Lucent offered several variants of the PC Card, referred to by different color-based monikers:
- White/Bronze: WaveLAN IEEE Standard 2 Mbit/s PC Cards with 802.11 support.
- Silver: WaveLAN IEEE Turbo 11 Mbit/s PC Cards with 802.11b and 64-bit WEP support.
- Gold: WaveLAN IEEE Turbo 11 Mbit/s PC Cards with 802.11b and 128-bit WEP support.
Later models dropped the 'Turbo' moniker due to 802.11b 11 Mbit/s becoming widespread.

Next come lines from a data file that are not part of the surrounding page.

(** * Video visual-relation evaluation: detection and tagging metrics

    A shallow embedding of [evaluation/visual_relation_detection.py]
    ([eval_detection_scores], [eval_tagging_scores], [evaluate],
    [evaluate_segs]) and of the zero-shot filter of [evaluate.py]
    ([evaluate_relation]).

    Conventions of the embedding.
    - Python floats (scores, overlaps, precision and recall values) are
      exact rationals [Q]; results are compared with [==].  Scores are
      finite; the miss sentinel [-np.inf] and the start value of [ov_max]
      are the constructor [NegInf] of [efloat].
    - A Python [dict] is an association list in insertion order; a
      well-formed one has no repeated key ([NoDup (keys d)]).
    - A raised exception is the [Raise] constructor of [result].
    - [viou] and [voc_ap] come from [evaluation/common.py], which is not
      part of the sources at hand: they are parameters of the development. *)

From Stdlib Require Import String.
From Stdlib Require Import List ZArith QArith Qminmax Bool Lia.
From Stdlib Require Import Permutation Sorted Arith PeanoNat.
Import ListNotations.

Set Implicit Arguments.

(** ** Data model *)

Definition label := string.
Definition triplet_t := (label * label * label)%type.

Proxim, after taking over Lucent's wireless division, rebranded all their wireless cards to ORiNOCO - even cards not based on Lucent/Agere's Hermes chipset. Proxim still offers ORiNOCO-based cards under the 'Classic' brand.

== Rebranded products ==
The WaveLAN chipsets that power ORiNOCO-branded cards were commonly used to power other wireless networking devices, and are compatible with a number of other access points, routers and wireless cards. The following brand and models utilise the chipset, or are rebrands of an ORiNOCO product:

- 3Com AirConnect
- Apple AirPort and AirMac cards (original only, not AirPort Extreme). Modified to remove the antenna stub.
- Avaya World Card
- Cabletron RoamAbout 802.11 DS
- Compaq WL100 11 Mbit/s Wireless Adapter
- Intersil/Conexant Prism II
- D-Link DWL-650
- ELSA AirLancer MC-11
- Enterasys RoamAbout
- Ericsson WLAN Card C11
- Farallon SkyLINE
- Fujitsu RoomWave
- HyperLink Wireless PC Card 11 Mbit/s
- Intel PRO/Wireless 2011
- Lucent Technologies WaveLAN/IEEE Orinoco
- Melco WLI-PCM-L11
- Microsoft Wireless Notebook Adapter MN-520
- NCR WaveLAN/IEEE Adapter
- Proxim LAN PC CARD HARMONY 80211B
- Samsung 11 Mbit/s WLAN Card
- Symbol LA4111 Spectrum24 Wireless LAN PC Card
- Toshiba Wireless LAN Mini PCI Card

== Preferred wireless chipset for wardriving ==
The ORiNOCO (and their derivatives) is preferred by wardrivers, due to their high sensitivity and the ability to report the level of noise (something that other chips of the era did not report). The pre-Proxim (or 'Classic') ORiNOCO cards have a jack for attaching an external antenna.

== Linux drivers ==
A Linux Orinoco Driver supported the IEEE 802.11b Hermes/ORiNOCO family of chips. It was included in the Linux kernel from version 2.4.3 until its removal in 6.8.